The company notified the affected consumers that certain card members' account information was affected by the event; a copy of the letter was sent to the Massachusetts Office of Consumer Affairs and Business Regulation (OCABR).
We learned that a third-party service provider that many retailers used had illegal access to its system. The notice letter states, “It is important to note that systems owned or controlled by American Express were not compromised by this incident.”
American Express claims that names, account numbers for both current and past credit cards, and other card information including expiration dates are among the hacked data.
The financial services provider states that it is “vigilantly monitoring” customer accounts for fraudulent activity and assures customers that it bears no responsibility for any false charges made on their accounts.
The notification letter does not disclose the specifics of how the event happened, but it does offer several suggestions on how people can safeguard their cards and personal information. The number of people affected by the data leak is unknown.
American Express has disclosed multiple third-party data breaches involving retailers and merchant processors over the past few weeks, according to the most recent data breach report from the Massachusetts OCABR. In each case, the credit or debit card numbers were stolen.
Since it's uncertain whether user data was just viewed or if it was exfiltrated through the third-party supplier, the possible impact of the American Express data breach is yet unknown. In an email, CEO and creator of BlackFog Darren Williams stated, “If attackers have obtained sensitive customer data, such as card numbers and expiration dates, they can use it to extort customers into making additional payments in addition to making fraudulent purchases.”

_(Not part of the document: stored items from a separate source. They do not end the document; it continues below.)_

(** The three user families use the same bits. *)
Lemma kind_sizes_res kind flags sz :
  kind_sizes kind flags = Some sz ->
  sz = (sanlk_res_sector_flag_to_size flags, sanlk_res_align_flag_to_size flags).
Proof. unfold kind_sizes. intros H. cases; by simplify_eq. Qed.

(** ** Properties *)

Lemma sizes_from_flags_ok flags kind sz :
  sizes_from_flags flags kind = (0, sz) ->
  sz = Sizes 0 0 0 \/
  (supported (sz_sector sz) (sz_align sz) /\
   (sz_sector sz = 512 \/ sz_sector sz = 4096) /\
   0 < sz_max_hosts sz <= 2000 /\
   (2 + sz_max_hosts sz) * sz_sector sz <= sz_align sz).
Proof.
  unfold sizes_from_flags. destruct (kind_sizes kind flags) as [[s a]|]; [|done].
  destruct (eqb (s =? 0) (a =? 0)) eqn:E; simpl; [|done].
  apply eqb_prop in E. destruct (s =? 0) eqn:Es.
  - intros [= <-]. left. symmetry in E. zbool. by subst.
  - destruct (size_to_max_hosts s a =? 0) eqn:Eh; [done|]. intros [= <-]. right.
    zbool. apply size_to_max_hosts_supported in Eh.
    split; [done|]. by apply supported_fits.
Qed.

(** The geometry an area is formatted with: the flags' sizes, or those of the
    device's sector size. *)
Lemma format_sizes_ok flags kind sz dss :
  sizes_from_flags flags kind = (0, sz) -> (sz_sector sz = 0 -> dss = 512 \/ dss = 4096) ->
  let '(s, a, m) := if sz_sector sz =? 0 then (dss, sector_size_to_align_size_old dss, 2000)
                    else (sz_sector sz, sz_align sz, sz_max_hosts sz) in
  (s = 512 \/ s = 4096) /\ 0 < m <= 2000 /\ (2 + m) * s <= a <= 8388608.
Proof.
  intros Hs Hd. destruct (sizes_from_flags_ok _ _ _ Hs) as [-> |(Hsup & Hss & Hm & Ha)].
  - destruct (Hd eq_refl) as [-> | ->]; cbn; (split; [auto|]); vm_compute; intuition congruence.
  - destruct (Z.eqb_spec (sz_sector sz) 0); [lia|]. do 2 (split; [done|]). split; [done|].
    unfold supported in Hsup. rw !elem_of_cons elem_of_nil in Hsup.
    destruct_or?; simplify_eq; try done; match goal with H : _ = sz_align sz |- _ => rw -H | H : sz_align sz = _ |- _ => rw H end; by vm_compute.
Qed.

(** when [sizes_from_flags] succeeds, either no size flag was set and every
    size is zero, or the sizes are a supported geometry: 512 or 4096 byte
    sectors, between 1 and 2000 hosts, and a lease area that holds the leader
    sector, the request sector and one sector per host. *)
Theorem sizes_from_flags_geometry flags kind sz :
  sizes_from_flags flags kind = (0, sz) ->
  sz = Sizes 0 0 0 \/
  (supported (sz_sector sz) (sz_align sz) /\
   (sz_sector sz = 512 \/ sz_sector sz = 4096) /\
   0 < sz_max_hosts sz <= 2000 /\
   (2 + sz_max_hosts sz) * sz_sector sz <= sz_align sz).
Proof. apply sizes_from_flags_ok. Qed.

Lemma sizes_from_flags_geometry_witness :
  sizes_from_flags 0x210 "RES" = (0, Sizes 4096 ALIGN_SIZE_1M 250) /\
  (2 + 250) * 4096 <= ALIGN_SIZE_1M.
Proof.
  split; [reflexivity|].
  destruct (sizes_from_flags_geometry 0x210 "RES" (Sizes 4096 ALIGN_SIZE_1M 250) eq_refl)
    as [H|(_ & _ & _ & H)]; [discriminate H|exact H].
Defined.

(** rewriting the size bits of a user flag word the way [paxos_read_resource]
    does (clear both groups, then set the flags of the sizes found on disk)
    makes [sizes_from_flags] return exactly those sizes, whatever the word held
    before, for each of the three kinds of flag words. *)
Theorem size_flags_roundtrip flags kind s a :
  supported s a -> kind ∈ ["RES"; "LSF"; "RIF"]%string ->
  sizes_from_flags
    (Z.lor (Z.lor (sanlk_res_align_flags_clear (sanlk_res_sector_flags_clear flags))
                  (sanlk_res_sector_size_to_flag s)) (sanlk_res_align_size_to_flag a)) kind
  = (0, Sizes s a (size_to_max_hosts s a)).
Proof.
  intros Hs Hk. set (f := Z.lor _ _).
  assert (Hf : sanlk_res_sector_flag_to_size f = s /\ sanlk_res_align_flag_to_size f = a).
  { subst f. unfold supported in Hs. rw !elem_of_cons elem_of_nil in Hs.
    unfold sanlk_res_sector_flag_to_size, sanlk_res_align_flag_to_size.
    destruct (size_masks (Z.lor (Z.lor (sanlk_res_align_flags_clear (sanlk_res_sector_flags_clear flags))
                  (sanlk_res_sector_size_to_flag s)) (sanlk_res_align_size_to_flag a)))
      as (-> & -> & -> & -> & -> & ->).
    unfold sanlk_res_align_flags_clear, sanlk_res_sector_flags_clear, clear_flag.
    rw !Z.lor_spec !Z.ldiff_spec.
    destruct_or?; simplify_eq; try done; cbn; by rw ?andb_false_r. }
  unfold sizes_from_flags. destruct (kind_sizes kind f) as [sz|] eqn:E.
  - apply kind_sizes_res in E as ->. destruct Hf as [-> ->].
    pose proof (supported_fits s a Hs) as (Hss & Hh & Hfit).
    assert ((s =? 0) = false) as -> by (apply Z.eqb_neq; lia).
    assert ((a =? 0) = false) as -> by (apply Z.eqb_neq; lia).
    cbn [eqb negb].
    by assert ((size_to_max_hosts s a =? 0) = false) as -> by (apply Z.eqb_neq; lia).
  - rw !elem_of_cons elem_of_nil in Hk. destruct_or?; by subst.
Qed.

Lemma size_flags_roundtrip_witness :
  sizes_from_flags (Z.lor (Z.lor (sanlk_res_align_flags_clear (sanlk_res_sector_flags_clear 0x3f1))
     (sanlk_res_sector_size_to_flag 4096)) (sanlk_res_align_size_to_flag ALIGN_SIZE_8M)) "RES"
  = (0, Sizes 4096 ALIGN_SIZE_8M 2000).
Proof.
  apply (size_flags_roundtrip 0x3f1 "RES" 4096 ALIGN_SIZE_8M).
  - apply (bool_decide_unpack _). by vm_compute.
  - apply (bool_decide_unpack _). by vm_compute.
Defined.

(** the align size written into a leader record or a resource index header
    at format time is the one read back from its flags, in the presence of any
    other flag of the record. *)
Theorem align_flag_roundtrip a other :
  a ∈ [ALIGN_SIZE_1M; ALIGN_SIZE_2M; ALIGN_SIZE_4M; ALIGN_SIZE_8M] ->
  Z.land other 0xf0 = 0 ->
  leader_align_size_from_flag (Z.lor other (leader_align_flag_from_size a)) = a /\
  rindex_header_align_size_from_flag (rindex_header_align_flag_from_size a) = a.
Proof.
  intros Ha Ho.
  assert (Hb : forall i, 4 <= i < 8 -> Z.testbit other i = false).
  { intros i Hi. apply (f_equal (fun x => Z.testbit x i)) in Ho.
    rw Z.land_spec Z.testbit_0_l in Ho.
    assert (i = 4 \/ i = 5 \/ i = 6 \/ i = 7) by lia.
    destruct_or?; subst; by rw andb_true_r in Ho. }
  unfold leader_align_size_from_flag.
  destruct (lfl_masks (Z.lor other (leader_align_flag_from_size a))) as (-> & -> & -> & ->).
  rw !Z.lor_spec !Hb; [lia..|].
  rw !elem_of_cons elem_of_nil in Ha. destruct_or?; subst; done.
Qed.

Lemma align_flag_roundtrip_witness :
  leader_align_size_from_flag (Z.lor 1 (leader_align_flag_from_size ALIGN_SIZE_4M)) = ALIGN_SIZE_4M.
Proof.
  apply (align_flag_roundtrip ALIGN_SIZE_4M 1); [|reflexivity].
  apply (bool_decide_unpack _). by vm_compute.
Defined.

Update: American Express responded to SecurityWeek with the following statement:
“The incidents that you are inquiring about occurred at a merchant or merchant processor and were not an attack on American Express or an American Express service provider, as some media outlets have erroneously reported. Because customer data was impacted, American Express provided notice of the incidents to Massachusetts agencies and impacted customers who reside in Massachusetts.
American Express Card Members are not liable for fraudulent charges on their accounts. We have sophisticated monitoring systems and internal safeguards in place to help detect fraudulent and suspicious activity. If we see there is unusual activity that may be fraud, we will take protective actions.”